“Our family has suffered a grievous loss that can't be measured or put into words,” Bugg said. “Consoling the families of these three men and ensuring that their needs are met is our primary focus.”
Lemishko said key to the investigation into the crash is the eyewitness account of David Rogers, a carpet layer who was just getting started with his work day when he saw the helicopter “flash” before descending from the sky.
Rogers said that when he turned a corner onto Britton Road he stopped when he saw three nursing home employees, all women, using a fire extinguisher to put out the flames burning Wynne.
“He wanted me to take his flight suit and I told him I couldn't do it and he said his leg, he felt like it was about to fall off,” Rogers said Saturday. “I grabbed his hand and held his hand and told him to hold on, that they (emergency responders) were on their way.”

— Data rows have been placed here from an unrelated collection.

(* ===== verification/FunctionsManager.v ===== *)
(** * The functions of a program (src/core/functions_manager: FunctionsManager.cpp)

    The class [FunctionsManager]: the functions of the module, those reachable from one in the
    call graph, and their order by hotness. It asks the call graph and the profile. *)
From S2P Require Import Prelude LoopStructure IRModule CallGraph CallGraphSpec Doubles Hot.
Open Scope nat_scope.

(** the call graph, null until it is first asked for *)
Record FunctionsManager := mkFunctionsManager { pcg : option CGSt }.

(** ** Generic lemmas *)

Lemma sum_list_with_drop (f f' : Ptr → nat) l x d :
  (∀ y, f' y ≤ f y) → x ∈ l → f' x + d ≤ f x → sum_list_with f' l + d ≤ sum_list_with f l.
Proof.
  intros Hle Hx Hd. induction l as [|y l IH]; [set_solver|]. simpl.
  assert (sum_list_with f' l ≤ sum_list_with f l) by (apply sum_list_with_le; auto).
  apply elem_of_cons in Hx as [<-|Hx]; [lia|]. specialize (IH Hx). pose proof (Hle y). lia.
Qed.

Section functions_manager.
Context {IO : IterOrder} (md : LLVMModule).
(** the call graph that [PDGGenerator::getProgramCallGraph] builds *)
Context (generateCallGraph : Res CGSt).

(** [main] is the function of the module with that name *)
Definition getEntryFunction (main : option Ptr) : option Ptr := main.

Definition getProgramCallGraph : M FunctionsManager CGSt := λ fm,
  match pcg fm with
  | Some g => Ok (fm, g)
  | None =>
      match generateCallGraph with
      | Ok g => Ok (mkFunctionsManager (Some g), g)
      | Fail e => Fail e
      end
  end.

(** [libraryFunction] can be null; [knownPure] holds of the names of the pure functions of libraries *)
Definition isTheLibraryFunctionPure (knownPure : Ptr → bool) (libraryFunction : option Ptr) : bool :=
  match libraryFunction with
  | None => false
  | Some f => if negb (isDeclaration md f) then false else if knownPure f then true else false
  end.

Definition getFunctions (isIntrinsic : Ptr → bool) : gset Ptr :=
  foldl (λ s f, if isDeclaration md f then s else if isIntrinsic f then s else {[f]} ∪ s) ∅ (m_functions md).
Definition getFunctionsWithBody : gset Ptr :=
  foldl (λ s f, if isDeclaration md f then s else {[f]} ∪ s) ∅ (m_functions md).
Definition getFunctionsWithPrefix (hasPrefix : Ptr → bool) : gset Ptr :=
  foldl (λ s f, if hasPrefix f then {[f]} ∪ s else s) ∅ (m_functions md).

(** ** Reachable functions *)

(** an edge out of the function that is visited: its callee is queued if it has a body *)
Definition queueCallee (h : CGHeap) (q : list Ptr) (outEdge : Ptr) : Res (list Ptr) :=
  match h_edges h !! outEdge with
  | None => Fail UndefinedBehaviour
  | Some x =>
      match h_funNodes h !! getCallee x with
      | None => Fail UndefinedBehaviour
      | Some F => Ok (if isDeclaration md F then q else q ++ [F])
      end
  end.
(** one iteration of the loop over the queue *)
Definition reachStep (s : CGSt) (st : gset Ptr * list Ptr) : Res ((gset Ptr * list Ptr) + gset Ptr) :=
  let '(funcSet, funcToTraverse) := st in
  match funcToTraverse with
  | [] => Ok (inr funcSet)
  | func :: q =>
      if bool_decide (func ∈ funcSet) then Ok (inl (funcSet, q))
      else
        let out := match getFunctionNode s.2 func with Some n => getOutgoingEdges s.2 n | None => ∅ end in
        rbind (foldR (queueCallee s.1) q (visit out)) (λ q, Ok (inl ({[func]} ∪ funcSet, q)))
  end.
Definition outDegree (s : CGSt) (F : Ptr) : nat :=
  size (match getFunctionNode s.2 F with Some n => getOutgoingEdges s.2 n | None => ∅ end).
(** every edge is queued once *)
Definition reachableFuel (s : CGSt) : nat :=
  S (S (sum_list_with (outDegree s) (elements (dom (functions s.2))))).

(** the functions of the module that were reached *)
Definition getFunctionsReachableFrom (startingPoint : Ptr) : M FunctionsManager (gset Ptr) :=
  let* s := getProgramCallGraph in
  let* funcSet := lift (while (reachableFuel s) (reachStep s) (∅, [startingPoint])) in
  ret (foldl (λ r f, if bool_decide (f ∈ funcSet) then {[f]} ∪ r else r) ∅ (m_functions md)).

(** ** Order by hotness

    [std::sort] returns some permutation in which no function is hotter than an earlier one; the
    model takes the one of merge sort. *)
Definition hotterOrEqual (a b : Z * Ptr) : Prop := (b.1 <= a.1)%Z.
#[global] Instance hotterOrEqual_dec : RelDecision hotterOrEqual.
Proof. intros a b. unfold hotterOrEqual. apply _. Defined.
Definition sortByHotness (prof : Hot) (functions : list Ptr) : Res (list Ptr) :=
  rbind (foldR (λ l f, rbind (getTotalInstructions_function prof f) (λ t, Ok (l ++ [(t, f)]))) [] functions) (λ l,
  Ok (snd <$> merge_sort hotterOrEqual l)).

(** ** What is reached *)

(** [F] calls [G], which has a body *)
Definition calls_body (s : CGSt) : relation Ptr := λ F G,
  (∃ i m, records s F G i m) ∧ isDeclaration md G = false.

Section reach.
Context (s : CGSt) (W : cg_wf s) (start : Ptr).

(** the callees queued from a function *)
Lemma queue_spec func q : 
  ∃ l, foldR (queueCallee s.1) q (visit (match getFunctionNode s.2 func with
                                         | Some n => getOutgoingEdges s.2 n | None => ∅ end)) = Ok (q ++ l) ∧
    (length l ≤ outDegree s func)%nat ∧ ∀ G, G ∈ l ↔ calls_body s func G.
Proof.
  set (out := match getFunctionNode s.2 func with Some n => getOutgoingEdges s.2 n | None => ∅ end).
  assert (∀ e, e ∈ out → ∃ a b G x, functions s.2 !! func = Some (Some a) ∧ getEdge s.2 a b = Some e ∧
    functions s.2 !! G = Some (Some b) ∧ h_edges s.1 !! e = Some x ∧ getCallee x = b ∧ h_funNodes s.1 !! b = Some G) as Hout.
  { intros e. unfold out, getFunctionNode. destruct (functions s.2 !! func) as [[a|]|] eqn:Ha; [|set_solver..].
    intros [b Hb]%elem_of_outgoing. destruct (wf_edge s W a b e Hb) as (_ & [G HG] & x & Hx & _ & Hc & _).
    exists a, b, G, x. split_and!; try done. by eapply node_function. }
  destruct (foldR_spec (queueCallee s.1) (λ pre q', ∃ l, q' = q ++ l ∧ (length l ≤ length pre)%nat ∧
      ∀ G, G ∈ l ↔ isDeclaration md G = false ∧ ∃ e a b, e ∈ pre ∧ functions s.2 !! func = Some (Some a) ∧
        getEdge s.2 a b = Some e ∧ functions s.2 !! G = Some (Some b)) (visit out) q) as (q' & Hq' & l & -> & Hlen & Hl).
  - exists []. rewrite app_nil_r. split_and!; [done..|]. intros G.
    split; [by intros ?%not_elem_of_nil|]. by intros (_ & e & a & b & ?%not_elem_of_nil & _).
  - intros pre e q' [k Hpre] (l & -> & Hlen & Hl).
    assert (e ∈ out) as He by (apply elem_of_visit; rewrite Hpre; set_solver).
    destruct (Hout e He) as (a & b & G & x & Ha & Hb & HG & Hx & Hc & Hn).
    unfold queueCallee. rewrite Hx, Hc, Hn. eexists. split; [done|].
    assert (∀ G' a' b', functions s.2 !! func = Some (Some a') → getEdge s.2 a' b' = Some e →
      functions s.2 !! G' = Some (Some b') → G' = G) as Huniq.
    { intros G' a' b' Ha' Hb' HG'. destruct (wf_edge s W a' b' e Hb') as (_ & _ & x' & ? & _ & ? & _).
      assert (b' = b) as -> by (unfold getCallee in Hc; congruence). by eapply function_node_unique. }
    destruct (isDeclaration md G) eqn:Hd.
    + exists l. rewrite length_app. split_and!; [done|lia|]. intros G'. rewrite Hl. setoid_rewrite elem_of_snoc.
      split; intros (Hd' & e' & a' & b' & He' & Hrest); (split; [done|]).
      * exists e', a', b'. auto.
      * destruct He' as [He'| ->]; [exists e', a', b'; auto|]. destruct Hrest as (? & ? & ?).
        rewrite (Huniq G' a' b') in Hd' by done. congruence.
    + exists (l ++ [G]). rewrite <- (assoc_L (++)), !length_app. split_and!; [done|simpl; lia|].
      intros G'. rewrite elem_of_snoc, Hl. setoid_rewrite elem_of_snoc. split.
      * intros [(Hd' & e' & a' & b' & He' & Hrest)| ->]; (split; [done|]); [exists e', a', b'|exists e, a, b]; auto.
      * intros (Hd' & e' & a' & b' & [He'| ->] & Hrest); [left; split; [done|]; exists e', a', b'; auto|].
        right. destruct Hrest as (? & ? & ?). eauto.
  - exists l. split; [done|]. rewrite length_visit in Hlen. split; [done|]. intros G. rewrite Hl.
    unfold calls_body. setoid_rewrite elem_of_visit. split.
    + intros (Hd & e & a & b & He & Ha & Hb & HG). split; [|done]. apply (edge_exists s W func G a b); eauto.
    + intros [(i & m & a & b & e & x & Ha & HG & He & _) Hd]. split; [done|]. exists e, a, b. split_and!; try done.
      unfold out, getFunctionNode. rewrite Ha. apply elem_of_outgoing. eauto.
Qed.

Definition reach_measure (st : gset Ptr * list Ptr) : nat :=
  sum_list_with (λ F, if decide (F ∈ st.1) then 0 else outDegree s F) (elements (dom (functions s.2))) + length st.2.

Lemma visit_measure F funcSet q l : F ∉ funcSet → length l ≤ outDegree s F →
  reach_measure ({[F]} ∪ funcSet, q ++ l) < reach_measure (funcSet, F :: q).
Proof.
  intros HF Hl. unfold reach_measure. simpl. rewrite length_app.
  set (f' := λ G, if decide (G ∈ {[F]} ∪ funcSet) then 0 else outDegree s G).
  set (f := λ G, if decide (G ∈ funcSet) then 0 else outDegree s G).
  assert (∀ G, f' G ≤ f G) as Hle by (intros G; unfold f, f'; repeat case_decide; set_solver by lia).
  destruct (decide (F ∈ elements (dom (functions s.2)))) as [HFd|HFd].
  - pose proof (sum_list_with_drop f f' _ F (outDegree s F) Hle HFd) as H.
    assert (f' F + outDegree s F ≤ f F); [|specialize (H ltac:(done)); lia].
    unfold f, f'. rewrite decide_True, decide_False by set_solver. lia.
  - assert (outDegree s F = 0) as H0.
    { unfold outDegree, getFunctionNode. destruct (functions s.2 !! F) eqn:HF'; [|done].
      destruct HFd. rewrite elem_of_elements, elem_of_dom. eauto. }
    pose proof (sum_list_with_le f' f (elements (dom (functions s.2))) ltac:(auto)). lia.
Qed.

Lemma reach_run : ∃ funcSet, while (reachableFuel s) (reachStep s) (∅, [start]) = Ok funcSet ∧
  ∀ F, F ∈ funcSet ↔ rtc (calls_body s) start F.
Proof.
  destruct (while_spec (reachStep s) (λ st,
    (∀ F, F ∈ st.1 ∨ F ∈ st.2 → rtc (calls_body s) start F) ∧ (start ∈ st.1 ∨ start ∈ st.2) ∧
    (∀ F G, F ∈ st.1 → calls_body s F G → G ∈ st.1 ∨ G ∈ st.2)) reach_measure
    (λ funcSet, ∀ F, F ∈ funcSet ↔ rtc (calls_body s) start F) (reachableFuel s) (∅, [start])) as (r & Hr & HQ).
  - simpl. split_and!; [|set_solver|set_solver]. intros F [?|HF]; [set_solver|].
    apply list_elem_of_singleton in HF as ->. done.
  - intros [funcSet q] (H1 & H2 & H3). simpl in *. destruct q as [|F q].
    { right. eexists. split; [done|]. intros F. split; [intros HF; apply H1; auto|].
      apply (rtc_closed (calls_body s) (λ F, F ∈ funcSet)).
      - intros A B HA HB. destruct (H3 A B HA HB); set_solver.
      - destruct H2; set_solver. }
    left. cbn [reachStep]. case_bool_decide as Hin.
    { exists (funcSet, q). split; [done|]. split; [|unfold reach_measure; simpl; lia].
      split_and!; simpl.
      - intros G HG. apply H1. set_solver.
      - destruct H2 as [|H2]; [auto|]. apply elem_of_cons in H2 as [->|]; auto.
      - intros A B HA HB. destruct (H3 A B HA HB) as [|H]; [auto|]. apply elem_of_cons in H as [->|]; auto. }
    destruct (queue_spec F q) as (l & -> & Hlen & Hl).
    exists ({[F]} ∪ funcSet, q ++ l). split; [done|]. split; [|by apply visit_measure]. split_and!; simpl.
    + intros G HG. setoid_rewrite elem_of_app in HG. rewrite elem_of_union, elem_of_singleton in HG.
      destruct HG as [[->|HG]|[HG|HG]]; [apply H1; set_solver..|].
      eapply rtc_r; [apply (H1 F); set_solver|by apply Hl].
    + rewrite elem_of_app. set_solver.
    + intros A B. rewrite elem_of_union, elem_of_singleton, elem_of_app. intros [->|HA] HB.
      * right. right. by apply Hl.
      * destruct (H3 A B HA HB) as [|H]; [set_solver|]. apply elem_of_cons in H as [->|]; set_solver.
  - unfold reach_measure, reachableFuel. cbn [fst snd length].
    match goal with |- sum_list_with ?f _ + _ < _ =>
      pose proof (sum_list_with_le f (outDegree s) (elements (dom (functions s.2)))) as Hle end.
    specialize (Hle ltac:(intros F _; simpl; case_decide; lia)). lia.
  - eauto.
Qed.
End reach.

(** (C40) getFunctionsReachableFrom terminates and returns the functions of the module that chains of
    calls reach from the given one through functions with a body; the call graph is built when it is
    first needed and kept. *)
Theorem getFunctionsReachableFrom_spec fm start s :
  (pcg fm = Some s ∨ pcg fm = None ∧ generateCallGraph = Ok s) → cg_wf s →
  ∃ r, getFunctionsReachableFrom start fm = Ok (mkFunctionsManager (Some s), r) ∧
    ∀ F, F ∈ r ↔ F ∈ m_functions md ∧ rtc (calls_body s) start F.
Proof.
  intros Hs W. destruct (reach_run s W start) as (funcSet & Hrun & Hset).
  assert (getProgramCallGraph fm = Ok (mkFunctionsManager (Some s), s)) as Hg.
  { unfold getProgramCallGraph. destruct fm as [o]. by destruct Hs as [[= ->]|[[= ->] ->]]. }
  eexists. split.
  - unfold getFunctionsReachableFrom. rewrite (bind_ok _ _ _ _ _ Hg). unfold bind. rewrite Hrun. done.
  - intros F. rewrite elem_of_foldl_if, bool_decide_eq_true, Hset. set_solver.
Qed.

(** ** The order by hotness *)

Lemma sortByHotness_sorted prof l r : sortByHotness prof l = Ok r →
  r ≡ₚ l ∧ Sorted (λ f1 f2, ∀ t1 t2, getTotalInstructions_function prof f1 = Ok t1 →
    getTotalInstructions_function prof f2 = Ok t2 → (t2 <= t1)%Z) r.
Proof.
  unfold sortByHotness.
  assert (∀ l k, foldR (λ l f, rbind (getTotalInstructions_function prof f) (λ t, Ok (l ++ [(t, f)]))) k l =
    Ok (k ++ ((λ f, (match getTotalInstructions_function prof f with Ok t => t | _ => 0%Z end, f)) <$> l))) as Hfold.
  { assert (∀ f, ∃ t, getTotalInstructions_function prof f = Ok t) as Htot.
    { intros f. unfold getTotalInstructions_function, isFunctionTotalInstructionsAvailable, map_at.
      destruct (functionTotalInstructions prof !! f) eqn:Hf; [rewrite bool_decide_true by eauto|rewrite bool_decide_false by (by intros [])]; eauto. }
    induction l0 as [|f l0 IH]; intros k; simpl; [by rewrite app_nil_r|].
    destruct (Htot f) as [t ->]. simpl. rewrite IH, <- (assoc_L (++)). done. }
  rewrite Hfold. simpl. intros [= <-].
  set (k := (λ f, (match getTotalInstructions_function prof f with Ok t => t | _ => 0%Z end, f)) <$> l).
  assert (Transitive hotterOrEqual) by (intros ???; unfold hotterOrEqual; lia).
  assert (Total hotterOrEqual) by (intros ??; unfold hotterOrEqual; lia).
  split.
  - rewrite merge_sort_Permutation. unfold k. rewrite <- list_fmap_compose. unfold compose. simpl.
    by rewrite list_fmap_id.
  - pose proof (Sorted_merge_sort hotterOrEqual k) as Hs.
    assert (∀ p, p ∈ merge_sort hotterOrEqual k → ∀ t, getTotalInstructions_function prof p.2 = Ok t → p.1 = t) as Hk.
    { intros p Hp. rewrite merge_sort_Permutation in Hp. apply list_elem_of_fmap in Hp as (f & -> & _). simpl.
      intros t ->. done. }
    revert Hs Hk. generalize (merge_sort hotterOrEqual k). induction l0 as [|p l0 IH]; intros Hs Hk; simpl; [constructor|].
    inversion_clear Hs as [|?? Hs' Hhd]. constructor.
    + apply IH; [done|]. intros p' Hp'. apply Hk. set_solver.
    + destruct Hhd as [|p' l' Hpp]; simpl; constructor. intros t1 t2 Ht1 Ht2. unfold hotterOrEqual in Hpp.
      rewrite <- (Hk p) with (t := t1), <- (Hk p') with (t := t2); [done|set_solver|done|set_solver|done].
Qed.
End functions_manager.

Rogers and the three women, each of whom worked Saturday but could not be reached for comment, were hailed as heroes by Lemishko.
The four were able to move Wynne out of a pool of fuel just before the second explosion, he said.
Rogers said the women were certainly heroes for risking their lives, but that his was just a natural response.
“Somebody asked me, ‘Who does that? Who stops their truck on the way to the doughnut shop and goes to a helicopter fire?'” he said. “My response to that is, who wouldn't? Who wouldn't do that? Anyone could have done the same thing.”
Lemishko said investigators will look first at components of the helicopter that could have caused a midair “flash,” but would not specify which components that might be or speculate on any theories.
He said a preliminary report will be issued in five days, but a final report on the deadly crash could take as long as eight months to be released.